The Rasmussen poll released Monday showed that Mr. McCain’s attacks seemed to be helping Mr. Obama.

The poll showed that 41 percent think Mr. McCain has run negative ads while 17 percent think Mr. Obama has run them, and 26 percent said both have gone negative. Of that group, 44 percent said the ads make them “more likely to vote for” Mr. Obama, while 24 percent said the same for Mr. McCain. Another 24 percent said the ads had no impact.

Obama campaign manager David Plouffe sent supporters a fundraising e-mail on Monday reprising a theme used after the “Celebrity” ad first aired.

“John McCain and the Republican National Committee are trying to convince you that you’ve been swept up and tricked into wanting change,” he wrote.

“While supporters like you are out knocking on doors, registering new voters and organizing in your local communities, our opponents are not even trying to match your efforts,” he said. “Instead, they’re spending millions to spread the smear that Barack is just a ‘celebrity’ and that our grassroots movement is just a bunch of mindless fans.”

He said Mr. McCain is “really attacking real people” and that the ad has encouraged new donations for the Obama campaign, which has set a record of 2 million supporters.

The Obama campaign said its 30-second spot will start running on national cable Tuesday while the Illinois Democrat is on vacation in Hawaii.

The ad accuses the Republican of wanting to give “billions in tax breaks” for oil and drug companies, while flashing the words “Nothing for you” on the screen. It also suggests that Mr. McCain is “lurching to the right, then the left, the old Washington dance, whatever it takes.”

It concludes with footage of the Arizona Republican on “Saturday Night Live,” a show on which Mr. Obama also has appeared.

“A Washington celebrity playing the same old Washington games,” the narrator says.

Mr. Obama used similar language when responding to attacks from his main Democratic primary rival, Sen. Hillary Rodham Clinton of New York, saying her ads were part of the “same old” game and used the same “tired” strategies that Washington insiders have deployed for years.

Mrs. Clinton, who is campaigning for Mr. Obama and will speak during prime time at the Democratic National Convention, is being urged by supporters to pursue a roll-call vote to respect the 18 million people who chose her during the long primary campaign.

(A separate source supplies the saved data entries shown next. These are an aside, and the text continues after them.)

Lemma bfs_while_overshoot (result_limit dir_limit fuel : nat)
    (queue : SearchQueue.t) (res : list Path) (seen : gset Path) (reads : nat)
    (st : SearchState) :
  bfs_while fs query result_limit dir_limit fuel queue res seen reads = Some st ->
  (res = [] \/ exists before d,
     res = before ++ filter (fun i => matches query i) (scanned_items fs d)
     /\ length before < result_limit) ->
  results st = []
  \/ exists before d,
       results st = before ++ filter (fun i => matches query i) (scanned_items fs d)
       /\ length before < result_limit.
Proof.
  revert fuel queue res seen reads st.
  apply (bfs_while_ind fs query result_limit dir_limit
    (fun queue res seen reads st =>
      (res = [] \/ exists before d,
         res = before ++ filter (fun i => matches query i) (scanned_items fs d)
         /\ length before < result_limit) ->
      results st = []
      \/ exists before d,
           results st = before ++ filter (fun i => matches query i) (scanned_items fs d)
           /\ length before < result_limit)); try done.
  intros current rest res seen reads st Hlim _ st' IH _.
  destruct (expand_scan fs query current
    {| search_queue := rest; results := res;
       visited := {[current]} ∪ seen; dir_reads := reads |}) as (_ & Hr' & _).
  fold st' in Hr'. simpl in Hr'.
  apply IH. right. exists res, current. split; [done|].
  unfold within_limits in Hlim.
  by apply andb_true_iff in Hlim as [Hlim%Nat.ltb_lt _].
Qed.

(** X18.  The results go past [max_results] only by the matching children the
    scan of one directory got to, the last one read: without them they
    are fewer than [max_results].  The scan of a directory gets to the
    children up to the first whose [is_dir] raises, a prefix of its
    listing. *)
Theorem bfs_search_overshoot (root : Path) (max_results : nat) :
  (bfs_search fs root query max_results = []
   \/ exists (before : list Path) (d : Path),
        bfs_search fs root query max_results
          = before ++ filter (fun i => matches query i) (scanned_items fs d)
        /\ length before < max_results)
  /\ forall d : Path,
       scanned_items fs d `prefix_of` expanded_items fs d
       /\ (probe_error fs (expanded_items fs d) = None ->
           scanned_items fs d = expanded_items fs d).
Proof.
  split.
  - unfold bfs_search.
    destruct (bfs_run fs root query max_results) as [st|] eqn:Hrun; [|by left].
    apply bfs_while_overshoot in Hrun; [done|by left].
  - intros d. split; [apply scanned_prefix|apply scanned_all].
Qed.

End SearchMore.

(** ** What the search finds *)

Section SearchComplete.
Variables (fs : FileSystem) (query : string).

Lemma expanded_items_readable (current : Path) (names : list string) :
  fs_is_dir fs current = true ->
  fs_listdir fs current = inr names ->
  expanded_items fs current = map (joinpath current) names.
Proof.
  intros Hdir Hread. unfold expanded_items, iterdir. by rewrite Hdir, Hread.
Qed.

(** Where no [is_dir] raises on the children of a readable directory the
    search can reach, it can reach every directory listed there. *)
Lemma search_reaches_listed (root d c : Path) :
  search_reaches fs root d -> fs_is_dir fs d = true ->
  probe_error fs (expanded_items fs d) = None ->
  child_of fs d c -> fs_is_dir fs c = true ->
  search_reaches fs root c.
Proof.
  intros Hd Hdir Hprobe (names & n & Hread & Hn & ->) Hc.
  apply (reaches_child fs root d); [done|].
  unfold enqueued_items. rewrite (enqueued_all fs _ Hprobe).
  apply list_elem_of_filter. split; [by apply Is_true_true|].
  rewrite (expanded_items_readable d names Hdir Hread).
  by apply list_elem_of_fmap_2.
Qed.

(** X19.  When the search stops with an empty queue, it has visited every path
    it can reach from the root, and it has returned every matching entry
    the scan of one of them gets to: every matching entry listed in a
    readable directory among them on whose children no [is_dir] raises. *)
Theorem bfs_search_complete (root : Path) (max_results : nat) (st : SearchState) :
  bfs_run fs root query max_results = Some st ->
  search_queue st = [] ->
  (forall d, search_reaches fs root d -> d ∈ visited st)
  /\ (forall d item,
        search_reaches fs root d -> item ∈ scanned_items fs d ->
        matches query item = true ->
        item ∈ bfs_search fs root query max_results)
  /\ (forall d item,
        search_reaches fs root d -> fs_is_dir fs d = true ->
        probe_error fs (expanded_items fs d) = None ->
        child_of fs d item -> matches query item = true ->
        item ∈ bfs_search fs root query max_results).
Proof.
  intros Hrun Hempty.
  assert (bfs_search fs root query max_results = results st) as ->.
  { unfold bfs_search. by rewrite Hrun. }
  destruct (bfs_run_exhaustive fs root query max_results st Hrun Hempty)
    as [Hall Hres].
  split; [done|]. split.
  - intros d item Hd. by apply Hres, Hall.
  - intros d item Hd Hdir Hprobe (names & n & Hread & Hn & ->) Hm.
    apply (Hres d); [by apply Hall| |done].
    unfold scanned_items. rewrite (scanned_all fs _ Hprobe).
    rewrite (expanded_items_readable d names Hdir Hread).
    by apply list_elem_of_fmap_2.
Qed.

Lemma expanded_items_distinct (current : Path) :
  (forall p names, fs_listdir fs p = inr names -> NoDup names) ->
  NoDup (expanded_items fs current).
Proof.
  intros Hnames. unfold expanded_items, iterdir.
  destruct (fs_is_dir fs current); [|constructor].
  destruct (fs_listdir fs current) as [e|names] eqn:Hread; [constructor|].
  apply NoDup_fmap_2_strong; [|by apply (Hnames current)].
  intros x y _ _ Hxy. by apply joinpath_inj in Hxy.
Qed.

Lemma bfs_while_distinct (result_limit dir_limit fuel : nat)
    (queue : SearchQueue.t) (res : list Path) (seen : gset Path) (reads : nat)
    (st : SearchState) :
  (forall p names, fs_listdir fs p = inr names -> NoDup names) ->
  bfs_while fs query result_limit dir_limit fuel queue res seen reads = Some st ->
  results_distinct res seen ->
  results_distinct (results st) (visited st).
Proof.
  intros Hnames. revert fuel queue res seen reads st.
  apply (bfs_while_ind fs query result_limit dir_limit
    (fun queue res seen reads st =>
      results_distinct res seen -> results_distinct (results st) (visited st)));
    try done.
  intros current rest res seen reads st _ Hnew st' IH [Hnodup Hparents].
  destruct (expand_scan fs query current
    {| search_queue := rest; results := res;
       visited := {[current]} ∪ seen; dir_reads := reads |}) as (_ & Hr' & _).
  fold st' in Hr'. simpl in Hr'.
  apply IH. subst st'. rewrite Hr', expand_visited. simpl.
  split.
  - apply NoDup_app. split; [done|]. split.
    + intros x Hx [_ Hin]%list_elem_of_filter.
      destruct (Hparents x Hx) as (d & n & Hd & ->).
      apply scanned_items_joinpath in Hin as [n' Heq].
      unfold joinpath in Heq. apply app_inj_tail in Heq as [-> _]. done.
    + apply NoDup_filter.
      eapply sublist_NoDup; [|apply scanned_sublist].
      by apply expanded_items_distinct.
  - intros r [Hr|[_ Hr]%list_elem_of_filter]%elem_of_app.
    + destruct (Hparents r Hr) as (d & n & Hd & ->).
      exists d, n. split; [|done]. apply elem_of_union. by right.
    + apply scanned_items_joinpath in Hr as [n ->].
      exists current, n. split; [|done].
      apply elem_of_union. left. by apply elem_of_singleton.
Qed.

(** X20.  The names of every directory being distinct, no path is returned
    twice. *)
Theorem bfs_search_no_duplicates (root : Path) (max_results : nat) :
  (forall p names, fs_listdir fs p = inr names -> NoDup names) ->
  NoDup (bfs_search fs root query max_results).
Proof.
  intros Hnames. unfold bfs_search.
  destruct (bfs_run fs root query max_results) as [st|] eqn:Hrun;
    [|constructor].
  apply (bfs_while_distinct _ _ _ _ _ _ _ _ Hnames) in Hrun as [Hnodup _];
    [done|].
  split; [constructor|]. intros r Hr. by apply elem_of_nil in Hr.
Qed.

An Atlantic Monthly article published Monday revealed e-mail exchanges among her top campaign aides that suggest bitter infighting on the team.

In one, strategist Mark Penn said Mrs. Clinton should point out that Mr. Obama is “not at his center fundamentally American in his thinking and his values” because he was raised in Hawaii and lived in Indonesia as a child. He said Mrs. Clinton should stress her American roots and highlight that “contrast” “without turning negative.”

Joseph Curl contributed to this report.